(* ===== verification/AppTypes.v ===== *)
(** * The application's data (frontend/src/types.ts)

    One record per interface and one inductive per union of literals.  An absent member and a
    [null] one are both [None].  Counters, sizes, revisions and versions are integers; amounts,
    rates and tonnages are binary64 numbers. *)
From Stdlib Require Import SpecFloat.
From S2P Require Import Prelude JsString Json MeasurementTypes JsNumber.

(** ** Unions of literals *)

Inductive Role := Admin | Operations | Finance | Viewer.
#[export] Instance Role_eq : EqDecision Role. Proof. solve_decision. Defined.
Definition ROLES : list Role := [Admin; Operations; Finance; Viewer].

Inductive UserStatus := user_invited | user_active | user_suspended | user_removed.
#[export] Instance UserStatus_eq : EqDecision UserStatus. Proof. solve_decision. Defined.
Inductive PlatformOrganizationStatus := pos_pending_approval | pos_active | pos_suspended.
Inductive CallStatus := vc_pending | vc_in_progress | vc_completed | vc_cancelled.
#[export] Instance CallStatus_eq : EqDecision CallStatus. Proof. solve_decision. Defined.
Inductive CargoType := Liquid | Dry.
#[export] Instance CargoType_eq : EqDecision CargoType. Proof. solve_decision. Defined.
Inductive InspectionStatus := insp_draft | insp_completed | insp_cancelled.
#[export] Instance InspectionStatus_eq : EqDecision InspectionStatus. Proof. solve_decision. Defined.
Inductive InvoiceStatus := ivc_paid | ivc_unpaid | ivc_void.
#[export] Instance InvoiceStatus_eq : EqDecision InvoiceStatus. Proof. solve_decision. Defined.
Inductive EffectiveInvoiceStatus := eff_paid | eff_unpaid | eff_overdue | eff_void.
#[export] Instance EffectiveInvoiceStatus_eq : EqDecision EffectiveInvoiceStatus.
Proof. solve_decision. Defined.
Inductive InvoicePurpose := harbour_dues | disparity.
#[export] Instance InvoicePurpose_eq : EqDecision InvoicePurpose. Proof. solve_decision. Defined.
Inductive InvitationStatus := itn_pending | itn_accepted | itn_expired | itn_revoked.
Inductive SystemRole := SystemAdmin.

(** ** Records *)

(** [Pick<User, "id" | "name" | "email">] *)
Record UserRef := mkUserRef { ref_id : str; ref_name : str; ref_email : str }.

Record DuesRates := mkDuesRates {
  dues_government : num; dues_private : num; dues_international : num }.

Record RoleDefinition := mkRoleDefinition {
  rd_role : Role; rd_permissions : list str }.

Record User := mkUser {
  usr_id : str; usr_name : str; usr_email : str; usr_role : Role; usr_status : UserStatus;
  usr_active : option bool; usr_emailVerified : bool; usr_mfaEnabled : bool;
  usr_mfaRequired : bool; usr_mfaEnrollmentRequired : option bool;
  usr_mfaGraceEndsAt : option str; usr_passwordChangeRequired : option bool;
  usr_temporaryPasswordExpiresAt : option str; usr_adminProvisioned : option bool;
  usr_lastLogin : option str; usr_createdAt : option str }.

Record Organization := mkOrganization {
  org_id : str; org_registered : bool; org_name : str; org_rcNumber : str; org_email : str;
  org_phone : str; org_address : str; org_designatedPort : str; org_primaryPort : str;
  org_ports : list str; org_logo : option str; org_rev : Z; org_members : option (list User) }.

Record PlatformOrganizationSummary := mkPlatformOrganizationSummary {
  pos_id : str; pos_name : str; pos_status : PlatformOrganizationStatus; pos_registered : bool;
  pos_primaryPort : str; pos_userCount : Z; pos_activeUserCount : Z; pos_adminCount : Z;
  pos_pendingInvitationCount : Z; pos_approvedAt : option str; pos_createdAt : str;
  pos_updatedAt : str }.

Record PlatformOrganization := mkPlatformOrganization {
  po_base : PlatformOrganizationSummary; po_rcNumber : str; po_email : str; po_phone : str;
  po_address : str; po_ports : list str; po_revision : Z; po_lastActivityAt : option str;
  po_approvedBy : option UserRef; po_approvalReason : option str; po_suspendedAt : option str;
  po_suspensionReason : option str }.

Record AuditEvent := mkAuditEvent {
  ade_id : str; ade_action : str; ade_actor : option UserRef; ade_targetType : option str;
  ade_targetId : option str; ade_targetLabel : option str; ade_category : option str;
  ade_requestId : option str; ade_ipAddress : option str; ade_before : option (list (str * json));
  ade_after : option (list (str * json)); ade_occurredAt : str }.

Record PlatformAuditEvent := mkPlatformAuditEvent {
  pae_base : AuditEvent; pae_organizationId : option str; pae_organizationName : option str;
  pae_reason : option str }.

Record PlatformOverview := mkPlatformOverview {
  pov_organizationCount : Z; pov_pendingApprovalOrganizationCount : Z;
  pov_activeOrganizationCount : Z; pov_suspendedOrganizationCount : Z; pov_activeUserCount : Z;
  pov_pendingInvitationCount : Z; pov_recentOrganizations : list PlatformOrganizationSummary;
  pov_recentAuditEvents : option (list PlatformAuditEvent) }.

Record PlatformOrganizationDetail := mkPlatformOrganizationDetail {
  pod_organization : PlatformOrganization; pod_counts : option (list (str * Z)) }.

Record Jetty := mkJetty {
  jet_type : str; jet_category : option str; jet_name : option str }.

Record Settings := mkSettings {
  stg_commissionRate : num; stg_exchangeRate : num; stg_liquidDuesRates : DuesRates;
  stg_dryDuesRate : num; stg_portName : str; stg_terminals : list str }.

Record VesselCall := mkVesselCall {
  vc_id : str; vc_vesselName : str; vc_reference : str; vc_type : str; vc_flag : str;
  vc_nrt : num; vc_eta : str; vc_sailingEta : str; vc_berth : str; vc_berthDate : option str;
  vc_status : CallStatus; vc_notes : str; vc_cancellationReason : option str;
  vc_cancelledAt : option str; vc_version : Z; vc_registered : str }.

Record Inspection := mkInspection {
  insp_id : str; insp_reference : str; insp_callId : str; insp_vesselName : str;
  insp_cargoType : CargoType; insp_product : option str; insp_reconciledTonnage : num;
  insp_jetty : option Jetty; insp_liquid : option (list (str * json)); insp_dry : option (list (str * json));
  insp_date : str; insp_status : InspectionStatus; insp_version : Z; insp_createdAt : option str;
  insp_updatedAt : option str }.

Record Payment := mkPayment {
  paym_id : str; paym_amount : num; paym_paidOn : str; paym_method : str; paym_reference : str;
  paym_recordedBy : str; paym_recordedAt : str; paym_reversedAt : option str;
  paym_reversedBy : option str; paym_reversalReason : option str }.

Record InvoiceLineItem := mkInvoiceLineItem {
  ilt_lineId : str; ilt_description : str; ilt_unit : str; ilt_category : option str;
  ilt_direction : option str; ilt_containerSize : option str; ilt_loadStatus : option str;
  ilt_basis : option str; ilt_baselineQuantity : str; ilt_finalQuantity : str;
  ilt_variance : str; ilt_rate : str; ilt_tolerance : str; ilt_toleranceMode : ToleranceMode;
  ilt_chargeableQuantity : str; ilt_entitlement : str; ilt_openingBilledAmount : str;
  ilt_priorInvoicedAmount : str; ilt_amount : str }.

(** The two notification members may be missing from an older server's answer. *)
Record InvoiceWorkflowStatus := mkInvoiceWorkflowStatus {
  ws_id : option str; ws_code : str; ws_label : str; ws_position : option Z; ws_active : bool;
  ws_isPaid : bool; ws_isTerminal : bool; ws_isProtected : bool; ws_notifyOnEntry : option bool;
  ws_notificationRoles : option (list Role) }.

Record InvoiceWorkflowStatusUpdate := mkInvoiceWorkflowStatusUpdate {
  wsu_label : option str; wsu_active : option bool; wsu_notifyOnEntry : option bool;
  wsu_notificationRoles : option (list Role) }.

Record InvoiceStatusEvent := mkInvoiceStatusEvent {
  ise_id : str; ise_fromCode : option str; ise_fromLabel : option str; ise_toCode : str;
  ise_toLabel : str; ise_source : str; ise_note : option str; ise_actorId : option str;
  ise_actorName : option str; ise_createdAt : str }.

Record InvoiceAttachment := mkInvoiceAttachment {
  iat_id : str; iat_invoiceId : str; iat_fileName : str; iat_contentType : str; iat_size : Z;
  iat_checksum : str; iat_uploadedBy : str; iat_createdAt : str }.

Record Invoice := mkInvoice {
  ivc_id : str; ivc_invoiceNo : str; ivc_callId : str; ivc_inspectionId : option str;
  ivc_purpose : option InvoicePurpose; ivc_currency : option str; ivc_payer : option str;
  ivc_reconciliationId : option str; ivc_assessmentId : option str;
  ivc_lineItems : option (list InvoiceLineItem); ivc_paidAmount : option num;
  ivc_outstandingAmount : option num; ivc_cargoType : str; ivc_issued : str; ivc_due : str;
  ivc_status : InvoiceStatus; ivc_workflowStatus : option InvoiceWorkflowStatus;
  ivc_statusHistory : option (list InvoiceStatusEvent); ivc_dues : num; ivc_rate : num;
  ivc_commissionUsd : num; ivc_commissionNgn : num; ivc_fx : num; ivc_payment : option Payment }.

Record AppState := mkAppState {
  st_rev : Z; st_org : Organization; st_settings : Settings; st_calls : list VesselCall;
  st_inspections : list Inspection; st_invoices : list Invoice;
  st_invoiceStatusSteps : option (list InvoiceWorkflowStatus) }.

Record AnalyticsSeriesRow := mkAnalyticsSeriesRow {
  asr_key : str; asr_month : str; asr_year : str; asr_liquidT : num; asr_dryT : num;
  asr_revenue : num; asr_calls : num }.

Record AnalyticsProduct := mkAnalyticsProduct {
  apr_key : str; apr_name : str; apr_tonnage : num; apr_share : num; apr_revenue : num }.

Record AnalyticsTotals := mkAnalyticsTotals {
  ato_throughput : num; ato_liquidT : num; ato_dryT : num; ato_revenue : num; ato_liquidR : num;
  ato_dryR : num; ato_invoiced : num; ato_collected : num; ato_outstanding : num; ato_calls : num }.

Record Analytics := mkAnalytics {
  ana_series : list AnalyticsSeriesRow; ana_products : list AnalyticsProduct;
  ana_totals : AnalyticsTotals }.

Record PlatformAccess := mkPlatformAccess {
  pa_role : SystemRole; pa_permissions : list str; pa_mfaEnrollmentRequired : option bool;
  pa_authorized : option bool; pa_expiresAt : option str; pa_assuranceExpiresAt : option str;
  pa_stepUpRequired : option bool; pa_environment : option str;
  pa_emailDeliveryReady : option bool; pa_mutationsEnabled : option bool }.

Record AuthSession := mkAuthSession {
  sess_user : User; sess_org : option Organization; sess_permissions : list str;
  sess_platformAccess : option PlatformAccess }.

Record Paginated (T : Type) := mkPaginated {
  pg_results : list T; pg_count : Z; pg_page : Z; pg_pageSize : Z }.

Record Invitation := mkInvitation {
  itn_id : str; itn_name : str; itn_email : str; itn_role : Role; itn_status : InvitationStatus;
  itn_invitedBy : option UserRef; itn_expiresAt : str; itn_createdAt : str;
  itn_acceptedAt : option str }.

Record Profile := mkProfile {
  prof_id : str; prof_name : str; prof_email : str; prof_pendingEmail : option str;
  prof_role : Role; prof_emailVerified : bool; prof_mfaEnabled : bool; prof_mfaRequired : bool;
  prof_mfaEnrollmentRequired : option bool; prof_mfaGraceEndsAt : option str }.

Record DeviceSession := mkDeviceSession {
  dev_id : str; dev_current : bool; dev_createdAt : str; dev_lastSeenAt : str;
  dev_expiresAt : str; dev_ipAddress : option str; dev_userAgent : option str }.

#### Task description
An exact transcription of the lines from the start of the listing through the line bearing "#[export] Instance Role_eq" is the whole answer.

#### Exercise answer
(* ===== verification/AppTypes.v ===== *)
(** * The application's data (frontend/src/types.ts)

    One record per interface and one inductive per union of literals.  An absent member and a
    [null] one are both [None].  Counters, sizes, revisions and versions are integers; amounts,
    rates and tonnages are binary64 numbers. *)
From Stdlib Require Import SpecFloat.
From S2P Require Import Prelude JsString Json MeasurementTypes JsNumber.

(** ** Unions of literals *)

Inductive Role := Admin | Operations | Finance | Viewer.
#[export] Instance Role_eq : EqDecision Role. Proof. solve_decision. Defined.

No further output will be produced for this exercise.